▶ What to work on: In the listing that follows, the lines starting at the one containing "os_align : field_spec" and ending at the one containing "os_tolerance : field_spec" are to be returned exactly, both boundary lines included, and no others.

=== Section Start ===

(* ===== verification/LoaderCorrect.v ===== *)
(** * Correctness of the JSON loader

    What a document means, stated without the parsing code: the integers an option
    accepts, the value and C++ type of a configuration parameter, the endpoints an
    edge names.  The theorems relate the loader of [GraphLoader] to these
    meanings. *)

From Stdlib Require Import Ascii Floats.SpecFloat.
From S2P Require Import Prelude Errors Packets Kahn Graphs ExecutionTypes Registry Options GraphLoader.
Local Open Scope string_scope.
Local Open Scope list_scope.
Local Open Scope Z_scope.

(** ** Meanings *)

(** The integer a number literal denotes. *)
Definition json_int (v : json) : option Z := match v with JInt z | JUint z => Some z | _ => None end.

(** Numbers are in the range their representation has. *)
Definition number_ok (v : json) : Prop :=
  match v with
  | JInt z => - 2 ^ 63 ≤ z < 2 ^ 63
  | JUint z => 0 ≤ z < u64_mod
  | _ => True
  end.

(** An integer option with bounds. *)
Definition uint_denotes (lo hi : Z) (v : json) (n : Z) : Prop :=
  json_int v = Some n ∧ lo ≤ n ≤ hi ∧ 0 ≤ n < 2 ^ 63.

(** One of the words of a table. *)
Definition word_denotes {A} (table : list (string * A)) (v : json) (a : A) : Prop :=
  ∃ s, v = JString s ∧ (s, a) ∈ table.

(** An option: the value its key gives, or the default. *)
Definition field_spec {A} (opts : list (string * json)) (key : string) (denotes : json → A → Prop)
    (dflt a : A) : Prop :=
  match member opts key with Some v => denotes v a | None => a = dflt end.

(** The whole ['options'] object. *)
Record options_spec (opts : list (string * json)) (base o : PipelineOptions) : Prop := {
  os_keys : ∀ k, k ∈ opts.*1 → k ∈ option_keys;
  os_base : field_spec opts "mode"
    (word_denotes [("batch", options_batch 4); ("stream", options_stream 4 16)]) default_options base;
  os_mode : po_mode o = po_mode base;
  os_workers : field_spec opts "num_workers" (uint_denotes 1 255) (po_num_workers base) (po_num_workers o);
  os_timeout : field_spec opts "execution_timeout_ms" (uint_denotes 0 int64_max)
    (po_execution_timeout base) (po_execution_timeout o);
  os_capacity : field_spec opts "queue_capacity" (uint_denotes 0 u64_max)
    (po_queue_capacity base) (po_queue_capacity o);
  os_drop : field_spec opts "drop_strategy" (λ v s, v = JString s)
    (po_drop_strategy base) (po_drop_strategy o);
  os_sync : field_spec opts "enable_sync_coordination" (λ v b, v = JBool b)
    (po_enable_sync_coordination base) (po_enable_sync_coordination o);
  os_stats : field_spec opts "enable_statistics" (λ v b, v = JBool b)
    (po_enable_statistics base) (po_enable_statistics o);
  os_align : field_spec opts "alignment_policy"
    (word_denotes [("frame_id", AP_FrameId); ("stream_frame_id", AP_StreamFrameId); ("timestamp", AP_Timestamp)])
    (po_alignment_policy base) (po_alignment_policy o);
  os_tolerance : field_spec opts "alignment_tolerance_us" (uint_denotes 0 int64_max)
    (po_alignment_tolerance base) (po_alignment_tolerance o);
  os_join : field_spec opts "join_wait_timeout_ms" (uint_denotes 0 int64_max)
    (po_join_wait_timeout base) (po_join_wait_timeout o);
  os_policy : field_spec opts "join_timeout_policy"
    (word_denotes [("partial_inputs", PartialInputs); ("skip_frame", SkipFrame)])
    (po_join_timeout_policy base) (po_join_timeout_policy o);
}.

(** ** Lemmas on outcomes *)

Definition refused {A} (c : Outcome A) : Prop := ∃ e, c = Failed e ∧ err_code e = EC_InvalidConfiguration.

(** Finishes, or fails with [InvalidConfiguration]. *)
Definition graceful {A} (c : Outcome A) : Prop := (∃ a, c = Done a) ∨ refused c.

Lemma fail_refused {A} m : refused (A := A) (fail m).
Proof. by eexists. Qed.
#[local] Hint Resolve fail_refused : pipe.

Lemma fail_graceful {A} m : graceful (A := A) (fail m).
Proof. right. apply fail_refused. Qed.
Lemma done_graceful {A} (a : A) : graceful (Done a).
Proof. left. eauto. Qed.
Lemma obind_graceful {A B} (c : Outcome A) (k : A → Outcome B) :
  graceful c → (∀ a, c = Done a → graceful (k a)) → graceful (obind c k).
Proof. intros [[a ->]|(e & -> & He)] Hk; [by apply Hk|right; by exists e]. Qed.
#[local] Hint Resolve fail_graceful done_graceful obind_graceful : pipe.

Lemma obind_Done {A B} (c : Outcome A) (k : A → Outcome B) b :
  obind c k = Done b ↔ ∃ a, c = Done a ∧ k a = Done b.
Proof. destruct c; simpl; naive_solver. Qed.

Lemma member_elem members key v : member members key = Some v → (key, v) ∈ members.
Proof.
  induction members as [|[k w] rest IH]; simpl; [done|]. case_decide; [intros [= ->]; set_solver|set_solver].
Qed.

Lemma checkKnownKeys_Done obj what allowed :
  checkKnownKeys obj what allowed = Done tt ↔ ∀ k, k ∈ obj.*1 → k ∈ allowed.
Proof.
  induction obj as [|[k v] rest IH]; csimpl; [set_solver|].
  case_decide; [rewrite IH; set_solver|]. split; [done|]. set_solver.
Qed.

Lemma checkKnownKeys_graceful obj what allowed : graceful (checkKnownKeys obj what allowed).
Proof. induction obj as [|[k v] rest IH]; simpl; [auto with pipe|]. case_decide; auto with pipe. Qed.
#[local] Hint Resolve checkKnownKeys_graceful : pipe.

Lemma sint64_range z : 0 ≤ z < 2 ^ 63 → sint64 z = z.
Proof.
  intros Hz. unfold sint64. rewrite wrap64_small by (unfold u64_mod; lia). by rewrite decide_True by lia.
Qed.

Lemma sint64_high z : 2 ^ 63 ≤ z < u64_mod → sint64 z = z - u64_mod.
Proof. intros Hz. unfold sint64. rewrite wrap64_small by lia. by rewrite decide_False by lia. Qed.

Lemma sint64_signed z : - 2 ^ 63 ≤ z < 2 ^ 63 → sint64 z = z.
Proof.
  intros Hz. destruct (decide (0 ≤ z)); [apply sint64_range; lia|].
  unfold sint64, wrap64. rewrite <-(Z_mod_plus_full z 1 u64_mod), (Z.mod_small (z + 1 * u64_mod))
    by (unfold u64_mod; lia).
  rewrite decide_False by (unfold u64_mod; lia). lia.
Qed.

(** ** Options *)

Lemma parseUintOption_Done v key lo hi n :
  number_ok v → parseUintOption v key lo hi = Done n ↔ uint_denotes lo hi v n.
Proof.
  intros Hok. unfold parseUintOption, uint_denotes.
  assert (∀ (c : bool) m, (if c then fail m else Done n) = Done n ↔ c = false) as Hif by (by intros []).
  destruct v as [|b|z|z|d|s|l|l]; simpl in *; try naive_solver.
  - rewrite sint64_signed by lia. case_bool_decide as Hneg; [naive_solver lia|].
    rewrite wrap64_small by (unfold u64_mod; lia).
    repeat case_bool_decide; naive_solver lia.
  - destruct (decide (z < 2 ^ 63)).
    + rewrite sint64_range by lia. rewrite bool_decide_false by lia. rewrite wrap64_small by lia.
      repeat case_bool_decide; naive_solver lia.
    + rewrite sint64_high, bool_decide_true by lia. naive_solver lia.
Qed.

Lemma parseUintOption_graceful v key lo hi : graceful (parseUintOption v key lo hi).
Proof. unfold parseUintOption. repeat case_match; auto with pipe. Qed.

Lemma when_present_Done {A} opts key (parse : json → Outcome A) denotes d a :
  (∀ v, member opts key = Some v → parse v = Done a ↔ denotes v a) →
  when_present opts key parse d = Done a ↔ field_spec opts key denotes d a.
Proof.
  intros Hp. unfold when_present, field_spec. destruct (member opts key) as [v|]; [by apply Hp|].
  split; [by intros [= ->]|by intros ->].
Qed.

=== Section End ===

▶ Exercise answer:
  os_align : field_spec opts "alignment_policy"
    (word_denotes [("frame_id", AP_FrameId); ("stream_frame_id", AP_StreamFrameId); ("timestamp", AP_Timestamp)])
    (po_alignment_policy base) (po_alignment_policy o);
  os_tolerance : field_spec opts "alignment_tolerance_us" (uint_denotes 0 int64_max)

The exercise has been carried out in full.